# TASK TO COMPLETE:
Every line of the records below from the line with "device_type_ := DML;" up to and including the line with "(** The world after the" must be reproduced exactly, and no line outside that range.

# MATERIAL PROVIDED:
(** Modelled from the spec: [lora_parameters::utils::CreateOrtValueOverFlatBufferLoraParameter]
    (defined outside this unit), the Parameter Extractor.  For a record it
    produces the declared name and "a freshly allocated, host-resident
    tensor whose shape/type/bytes are bit-identical to the record"; it
    "fails with InvalidShape if a record's rank is below 2". *)
Definition CreateOrtValueOverFlatBufferLoraParameter (tensor : fbs_Tensor)
    : M World (string * shared_ptr OrtValue) :=
  if (length (fbs_dims tensor) <? 2)%nat then throw InvalidShape
  else
    ort_value <- CreateTensor host_memory (fbs_raw_data tensor)
                   (fbs_dims tensor) (fbs_data_type tensor) ;;
    ret (fbs_name tensor, ort_value).

(** Modelled from the spec: [LoraAdapter::Parameters()] (declared in the
    header), "a lazy sequence of (name, tensor)" over the parameter list. *)
Definition Parameters (a : LoraAdapter) : list (string * shared_ptr OrtValue) :=
  map (λ p, (lp_name_ p, ort_user_supplied_value_ p)) (parameters_ a).

(** Modelled from the spec: the registry's [Get(name)] (defined outside
    this unit), which "fails with UnknownAdapter if absent". *)
Definition Get (name : string) (c : LoraAdapterContainer) : Res LoraAdapter :=
  match adapters_ c !! name with
  | Some a => Ok a
  | None => Throw (UnknownAdapter name)
  end.

(** The (name, shape, dtype, bytes) content of a serialized record and of a
    loaded parameter. *)
Definition record_content (t : fbs_Tensor) : string * list Z * Z * list Byte.byte :=
  (fbs_name t, fbs_dims t, fbs_data_type t, fbs_raw_data t).

Definition parameter_content (p : string * shared_ptr OrtValue)
    : string * list Z * Z * list Byte.byte :=
  (p.1, GetShape (deref p.2), GetElementType (deref p.2), GetTensorData (deref p.2)).

(** Observations on the outcome of a call. *)
Definition result_shape {S} (out : Res (shared_ptr OrtValue) * S) : option (list Z) :=
  match out.1 with
  | Ok p => Some (GetShape (deref p))
  | Throw _ => None
  end.

(** ** A small concrete installation, used to run the definitions

    A toy container format: byte 0 is the signature ([x47]), byte 1 the
    schema tag ([x56]), byte 2 the version (only 1 is supported) and byte 3
    selects one of three record tables. *)
Module Demo.

Definition lora_A : fbs_Tensor :=
  {| fbs_name := "lora_A"; fbs_dims := [8; 4]%Z; fbs_data_type := 1%Z;
     fbs_raw_data := [Byte.x01; Byte.x02] |}.
Definition lora_B : fbs_Tensor :=
  {| fbs_name := "lora_B"; fbs_dims := [4; 8]%Z; fbs_data_type := 1%Z;
     fbs_raw_data := [Byte.x03] |}.
Definition flat : fbs_Tensor :=
  {| fbs_name := "flat"; fbs_dims := [32]%Z; fbs_data_type := 1%Z;
     fbs_raw_data := [Byte.x04] |}.

Definition table (k : Byte.byte) : list fbs_Tensor :=
  match k with
  | Byte.x01 => [lora_A; lora_B]
  | Byte.x02 => [lora_A; flat; lora_B]
  | _ => []
  end.

Definition magic (b : list Byte.byte) : bool :=
  match b with Byte.x47 :: _ => true | _ => false end.
Definition verify (b : list Byte.byte) : bool :=
  match b with _ :: Byte.x56 :: _ => true | _ => false end.
Definition view (b : list Byte.byte) : fbs_Parameters :=
  match b with
  | _ :: _ :: v :: k :: _ =>
      {| fbs_version := Z.of_N (Byte.to_N v); fbs_parameters := table k |}
  | _ => {| fbs_version := 0; fbs_parameters := [] |}
  end.

Definition files (path : string) : FileOutcome :=
  if decide (path = "m/ab.bin") then
    ReadOk [Byte.x47; Byte.x56; Byte.x01; Byte.x01]
  else if decide (path = "m/empty.bin") then
    ReadOk [Byte.x47; Byte.x56; Byte.x01; Byte.x00]
  else if decide (path = "m/rank1.bin") then
    ReadOk [Byte.x47; Byte.x56; Byte.x01; Byte.x02]
  else if decide (path = "m/junk.bin") then
    ReadOk [Byte.x00; Byte.x00; Byte.x09; Byte.x02]
  else if decide (path = "m/short.bin") then
    ReadFails [Byte.x47]
  else CannotOpen.

#[export] Instance externals : Externals := {|
  open_and_read := files;
  IsGenAiLoraFormatModelBytes := magic;
  VerifyParametersBuffer := verify;
  GetParameters := view;
  IsLoraFormatVersionSupported := Z.eqb 1;
  path_append := λ dir file, (dir +:+ "/" +:+ file)%string
|}.

Definition gpu_memory : OrtMemoryInfo :=
  {| GetDeviceType := OrtMemoryInfoDeviceType_GPU |}.

Definition cpu_model : Model :=
  {| device_type_ := CPU; allocator_device_ := {| GetInfo := host_memory |} |}.
Definition cuda_model : Model :=
  {| device_type_ := CUDA; allocator_device_ := {| GetInfo := gpu_memory |} |}.
Definition dml_model : Model :=
  {| device_type_ := DML; allocator_device_ := {| GetInfo := gpu_memory |} |}.

Definition tensor (shape : list Z) (where_ : OrtMemoryInfo) : OrtValue :=
  {| GetShape := shape; GetElementType := 1%Z;
     GetTensorData := [Byte.x2a]; GetTensorMemoryInfo := where_ |}.

(** A world in which one tensor, at address 0, has been allocated. *)
Definition world0 : World := {| live := {[0%N]}; trace := [] |}.

Definition supplied (where_ : OrtMemoryInfo) : LoraParam :=
  {| lp_name_ := "lora_A";
     ort_user_supplied_value_ := mk_shared 0%N (tensor [8; 4]%Z where_) |}.

Definition old_adapter : LoraAdapter :=
  {| name_ := "a";
     format_holder_ := {| buffer_ := []; bfh_parameters_ := None |};
     parameters_ := [supplied host_memory] |}.

Definition registry_with_a : LoraAdapterContainer :=
  {| adapters_ := {[ "a" := old_adapter ]} |}.

Definition empty_registry : LoraAdapterContainer := {| adapters_ := ∅ |}.

End Demo.

(** ** Shorthands for the states a call leaves behind *)

(** The world after the given events have been logged. *)
Definition log (w : World) (events : list Event) : World :=
  {| live := live w; trace := trace w ++ events |}.

(** The format holder after its buffer has been overwritten. *)
Definition with_buffer (bytes : list Byte.byte) (h : BinaryFormatHolder)
    : BinaryFormatHolder :=
  {| buffer_ := bytes; bfh_parameters_ := bfh_parameters_ h |}.

(** The adapter after its format holder has been written to. *)
Definition with_holder (h : BinaryFormatHolder) (a : LoraAdapter) : LoraAdapter :=
  {| name_ := name_ a; format_holder_ := h; parameters_ := parameters_ a |}.

(** The world after one tensor object has been allocated. *)
Definition allocated (w : World) : World :=
  {| live := {[fresh (live w)]} ∪ live w; trace := trace w |}.

(** The events of a load that passes all three checks. *)
Definition load_events (file_name : string) : list Event :=
  [EvOpenFile file_name; EvMagicCheck; EvSchemaVerify; EvVersionCheck].

(** The events of a batch whose entries all load: one complete load per
    entry, in the order of the entries. *)
Definition batch_events `{ext : Externals} (model_path : string)
    (config : list (string * string)) : list Event :=
  concat (map (λ entry, load_events (path_append model_path entry.2)) config).
(** * memocards: the PNG Memo Generator plugin (src/main.ts)

    A shallow embedding of the plugin class [PNGMemoGeneratorPlugin] and the
    facts its specification states about it.

    The plugin is a handful of asynchronous methods that talk to the host
    (notices, the vault's file-system adapter, the DOM, the rasterizer).  The
    embedding runs one command invocation to quiescence in a small monad
    that threads the world, may throw a JavaScript error, and records every
    observable host interaction in a trace. *)

From stdpp Require Import gmap strings list fin_maps.
From Stdlib Require Import ZArith DecimalString DecimalZ DecimalPos Ascii.

Set Warnings "-register-all".

(** ** JavaScript values *)

(** The values a settings object may hold.  A missing property reads as
    [None] (JavaScript's [undefined]); numbers are kept to the integral
    ones, which is all that truthiness looks at here. *)
Inductive jsval : Type :=
  | JNull
  | JBool (b : bool)
  | JNum (n : Z)
  | JStr (s : string)
  | JObj (props : gmap string jsval).

(** A plain object: its own enumerable data properties. *)
Abbreviation obj := (gmap string jsval).

(** ToBoolean, on the result of a property read. *)
Definition truthy (v : option jsval) : bool :=
  match v with
  | None => false
  | Some JNull => false
  | Some (JBool b) => b
  | Some (JNum n) => negb (n =? 0)%Z
  | Some (JStr s) => negb (String.eqb s "")
  | Some (JObj _) => true
  end.

(** A thrown [Error] object: its [name] and its [message].  This is what
    the vault adapter and the rasterizer reject with, and what the
    [catch] of [savePngToVault] reads [message] from. *)
Record Error : Type := mkError { name : string; message : string }.
Lemma run_forward_in (l : list nat) (g g' : Graph T) :
  run forward_node l g = Ok g' -> forall i, In i l -> i < length g.
Proof.
  revert g. induction l as [|i l IH]; intros g E k Hk; [destruct Hk |].
  cbn in E. inv_bind E. destruct Hk as [<- | Hk].
  - unfold forward_node in Ha. inv_bind Ha. apply nth_res_ok in Ha0.
    apply nth_error_Some. congruence.
  - rewrite <- (forward_node_length _ _ _ Ha). exact (IH _ E k Hk).
Qed.

End FwdExtra.


(** A target at or past the end of the graph ([nodes[i]] out of range):
    [forward] never succeeds and [backward] fails with an index error before
    writing anything. *)
Theorem pass_past_end_fails {T : Type} `{TensorType T} (t : nat) (s : T) (g : Graph T) :
  length g <= t ->
  (forall g', forward t g <> Ok g') /\ backward t s g = Err IndexOutOfBounds.
Proof.
  intros Ht. split.
  - intros g' E. unfold forward in E.
    pose proof (run_forward_in _ _ _ E t) as Hin. rewrite in_seq in Hin. lia.
  - unfold backward, nth_res. rewrite (proj2 (nth_error_None g t) Ht). reflexivity.
Qed.

(** After a successful [forward] to [t] on a graph satisfying the tape
    invariant, every node up to [t] holds what its operation computes from the
    values its dependencies hold in the resulting graph; leaves are unchanged. *)
Theorem forward_computes_values {T : Type} `{TensorType T} (t : nat) (g g' : Graph T) :
  wf_graph g -> forward t g = Ok g' ->
  forall i n, i <= t -> nth_error g' i = Some n ->
  match func n with
  | FNone => nth_error g i = Some n
  | One f => exists vl v, dep_value g' i (fst (deps n)) = Ok vl /\ value n = Some v /\
                          one_forward f vl = Ok (f, v)
  | Two f => exists vl vr v, dep_value g' i (fst (deps n)) = Ok vl /\
                             dep_value g' i (snd (deps n)) = Ok vr /\ value n = Some v /\
                             two_forward f vl vr = Ok (f, v)
  end.
Proof.
  intros Hwf E i n Hi Hn.
  assert (Fix : forward_node i g' = Ok g').
  { unfold forward in E. apply (forward_prefix_fix (S t) g); auto. lia. }
  assert (Hlen : i < length g') by (apply nth_error_Some; congruence).
  destruct (func n) as [|f|f] eqn:Hf.
  - destruct (run_forward_frame _ _ _ E) as [L F].
    assert (Hig : i < length g) by lia.
    destruct (nth_error g i) as [n0|] eqn:Hn0; [| apply nth_error_None in Hn0; lia].
    destruct (F _ _ Hn0) as [n' [Hn' [_ [_ [_ [K Eq]]]]]].
    rewrite Hn in Hn'. injection Hn' as <-. rewrite Eq; [reflexivity |].
    left. destruct (func n0); [reflexivity | |]; rewrite Hf in K; discriminate.
  - unfold forward_node in Fix. rewrite (proj2 (nth_res_ok _ _ _) Hn) in Fix.
    cbn [bind] in Fix. rewrite Hf in Fix. inv_bind Fix. inv_bind Fix. injection Fix as Fix.
    apply upd_fixed in Fix; [| exact Hlen]. rewrite Hn in Fix. injection Fix as Fix.
    destruct a0 as [f1 v]. exists a, v. split; [exact Ha |].
    rewrite Fix in Hf. cbn in Hf. injection Hf as ->. rewrite Fix. cbn.
    split; [reflexivity | exact Ha0].
  - unfold forward_node in Fix. rewrite (proj2 (nth_res_ok _ _ _) Hn) in Fix.
    cbn [bind] in Fix. rewrite Hf in Fix. inv_bind Fix. inv_bind Fix. inv_bind Fix.
    injection Fix as Fix.
    apply upd_fixed in Fix; [| exact Hlen]. rewrite Hn in Fix. injection Fix as Fix.
    destruct a1 as [f1 v]. exists a, a0, v. split; [exact Ha | split; [exact Ha0 |]].
    rewrite Fix in Hf. cbn in Hf. injection Hf as ->. rewrite Fix. cbn.
    split; [reflexivity | exact Ha1].
Qed.

(** Forward passes compose: after [forward t], a [forward t'] with
    [t <= t'] gives the same result as [forward t'] on the original graph. *)
Theorem forward_compose {T : Type} `{TensorType T} (t t' : nat) (g g1 : Graph T) :
  wf_graph g -> t <= t' -> forward t g = Ok g1 -> forward t' g1 = forward t' g.
Proof.
  intros Hwf Htt E. unfold forward in *.
  replace (S t') with (S t + (t' - t)) by lia.
  rewrite seq_app, !run_app, E. cbn [bind].
  rewrite run_fix; [reflexivity |].
  intros j Hj. apply in_seq in Hj. apply (forward_prefix_fix (S t) g); auto. lia.
Qed.

Section BwdExtra.
Context {T : Type} `{TensorType T}.

Lemma bw_frame_refl (g : Graph T) : bw_frame g g.
Proof. split; [reflexivity |]. intros j n Hn. exists n. auto. Qed.

Lemma bw_frame_trans (g1 g2 g3 : Graph T) : bw_frame g1 g2 -> bw_frame g2 g3 -> bw_frame g1 g3.
Proof.
  intros [L1 F1] [L2 F2]. split; [congruence |]. intros j n Hn.
  destruct (F1 _ _ Hn) as [n1 [Hn1 [D1 [E1 V1]]]].
  destruct (F2 _ _ Hn1) as [n2 [Hn2 [D2 [E2 V2]]]].
  exists n2. repeat split; congruence.
Qed.

Lemma bw_frame_upd (g : Graph T) (d : nat) (nd nd' : Node T) :
  nth_error g d = Some nd -> deps nd' = deps nd -> func nd' = func nd -> value nd' = value nd ->
  bw_frame g (upd g d nd').
Proof.
  intros Hd D F V. split; [apply upd_length |]. intros j n Hn.
  destruct (Nat.eq_dec j d) as [-> | Hjd].
  - rewrite Hd in Hn. injection Hn as <-. exists nd'.
    rewrite nth_error_upd_eq by (apply nth_error_Some; congruence). auto.
  - exists n. rewrite nth_error_upd_neq by congruence. auto.
Qed.

Lemma propagate_frame (i d : nat) (w : option T) (g g' : Graph T) :
  propagate i d w g = Ok g' -> bw_frame g g'.
Proof.
  unfold propagate. intros E. inv_bind E. apply nth_res_ok in Ha.
  destruct (Nat.eqb d i); [injection E as <-; apply bw_frame_refl |].
  destruct (grad a), w; try (injection E as <-; apply bw_frame_refl).
  - inv_bind E. injection E as <-. apply (bw_frame_upd _ _ a); auto.
  - injection E as <-. apply (bw_frame_upd _ _ a); auto.
Qed.

Lemma backward_node_frame (i : nat) (g g' : Graph T) :
  backward_node i g = Ok g' -> bw_frame g g'.
Proof.
  unfold backward_node. intros E. inv_bind E. apply nth_res_ok in Ha.
  inv_bind E. inv_bind E.
  assert (Hup : bw_frame g (upd g i a0)).
  { assert (K : deps a0 = deps a /\ func a0 = func a /\ value a0 = value a).
    { destruct (func a) eqn:Hf.
      - injection Ha0 as <-. auto.
      - inv_bind Ha0. inv_bind Ha0. injection Ha0 as <-. cbn. auto.
      - inv_bind Ha0. inv_bind Ha0. injection Ha0 as <-. cbn. auto. }
    destruct K as [K1 [K2 K3]]. apply (bw_frame_upd _ _ a); auto. }
  apply (bw_frame_trans _ _ _ Hup).
  apply (bw_frame_trans _ _ _ (propagate_frame _ _ _ _ _ Ha1)).
  exact (propagate_frame _ _ _ _ _ E).
Qed.

Lemma run_backward_frame (l : list nat) (g g' : Graph T) :
  run backward_node l g = Ok g' -> bw_frame g g'.
Proof.
  revert g. induction l as [|i l IH]; intros g E; cbn in E.
  - injection E as <-. apply bw_frame_refl.
  - inv_bind E. exact (bw_frame_trans _ _ _ (backward_node_frame _ _ _ Ha) (IH _ E)).
Qed.

End BwdExtra.

(** [Tensor::backward] never changes the shape of the tape: the graph keeps
    its length and every node keeps its deps, its operation (with its cached
    operands) and its value; only gradients and partials are written. *)
Theorem backward_frame {T : Type} `{TensorType T} (t : nat) (s : T) (g g' : Graph T) :
  backward t s g = Ok g' ->
  length g' = length g /\
  forall j n, nth_error g j = Some n ->
    exists n', nth_error g' j = Some n' /\ deps n' = deps n /\ func n' = func n /\
               value n' = value n.
Proof.
  unfold backward. intros E. inv_bind E. apply nth_res_ok in Ha.
  apply (bw_frame_trans g (upd g t (set_grad a (Some s))) g').
  - apply (bw_frame_upd _ _ a); auto.
  - apply (run_backward_frame _ _ _ E).
Qed.


Lemma length_flat_map_seq {B : Type} (f : nat -> nat -> B) s m n :
  length (flat_map (fun i => map (f i) (seq 0 n)) (seq s m)) = m * n.
Proof.
  revert s; induction m as [|m IH]; intros s; cbn; [reflexivity |].
  rewrite length_app, length_map, length_seq, IH. reflexivity.
Qed.



Lemma length_array_t (a : ArrayD) : length (data (array_t a)) = prod (shape a).
Proof. unfold array_t. cbn [data]. rewrite length_map, length_seq. reflexivity. Qed.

# SOLVED EXERCISE:
  {| device_type_ := DML; allocator_device_ := {| GetInfo := gpu_memory |} |}.

Definition tensor (shape : list Z) (where_ : OrtMemoryInfo) : OrtValue :=
  {| GetShape := shape; GetElementType := 1%Z;
     GetTensorData := [Byte.x2a]; GetTensorMemoryInfo := where_ |}.

(** A world in which one tensor, at address 0, has been allocated. *)
Definition world0 : World := {| live := {[0%N]}; trace := [] |}.

Definition supplied (where_ : OrtMemoryInfo) : LoraParam :=
  {| lp_name_ := "lora_A";
     ort_user_supplied_value_ := mk_shared 0%N (tensor [8; 4]%Z where_) |}.

Definition old_adapter : LoraAdapter :=
  {| name_ := "a";
     format_holder_ := {| buffer_ := []; bfh_parameters_ := None |};
     parameters_ := [supplied host_memory] |}.

Definition registry_with_a : LoraAdapterContainer :=
  {| adapters_ := {[ "a" := old_adapter ]} |}.

Definition empty_registry : LoraAdapterContainer := {| adapters_ := ∅ |}.

End Demo.

(** ** Shorthands for the states a call leaves behind *)

(** The world after the given events have been logged. *)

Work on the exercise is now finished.